=== Dataset records ===

(** source/base/stream.cc:93-102 [StreamWriter::StreamWriter] *)
Definition WriterNew (buffer : bytes) (stream : S) (written_size : nat) : writer :=
  MkWriter buffer written_size stream ErrNone.

(** source/base/stream.cc:112-114 [StreamWriter::IsGood] *)
Definition WriterIsGood (w : writer) : bool := bool_decide (write_error_ w = ErrNone).

(** source/base/stream.h:52-57 [OutStream::Write] *)
Definition OutWrite (w : writer) (bs : bytes) : Either StreamError unit * writer :=
  match DoWrite (out_ w) bs with
  | (Left e, s') => (Left e, MkWriter (write_buf_ w) (written_size_ w) s' e)
  | (Right u, s') => (Right u, MkWriter (write_buf_ w) (written_size_ w) s' (write_error_ w))
  end.

(** source/base/stream.cc:142-146 [StreamWriter::Flush] *)
Definition Flush (w : writer) : Either StreamError unit * writer :=
  let sz := written_size_ w in
  OutWrite (MkWriter (write_buf_ w) 0 (out_ w) (write_error_ w)) (take sz (write_buf_ w)).

(** source/base/stream.cc:104-106 [StreamWriter::~StreamWriter] *)
Definition WriterDestroy (w : writer) : writer := snd (Flush w).

(** source/base/stream.cc:116-136 [StreamWriter::WriteData] *)
Fixpoint WriteData_loop (fuel : nat) (buf : bytes) (w : writer)
    : option (Either StreamError unit * writer) :=
  match buf with
  | [] => Some (Right tt, w)
  | _ =>
      match fuel with
      | O => None
      | Datatypes.S fuel' =>
          let sz := Nat.min (length buf) (length (write_buf_ w) - written_size_ w) in
          let w1 := MkWriter (buf_store (write_buf_ w) (written_size_ w) (take sz buf))
                      (written_size_ w + sz) (out_ w) (write_error_ w) in
          match drop sz buf with
          | [] => Some (Right tt, w1)
          | rest =>
              match Flush w1 with
              | (Left e, w2) => Some (Left e, w2)
              | (Right _, w2) => WriteData_loop fuel' rest w2
              end
          end
      end
  end.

===

### [Problem details]
Begin with the line containing "match Flush w1 with" and repeat each line exactly until the records above end.

### [Task result]
              match Flush w1 with
              | (Left e, w2) => Some (Left e, w2)
              | (Right _, w2) => WriteData_loop fuel' rest w2
              end
          end
      end
  end.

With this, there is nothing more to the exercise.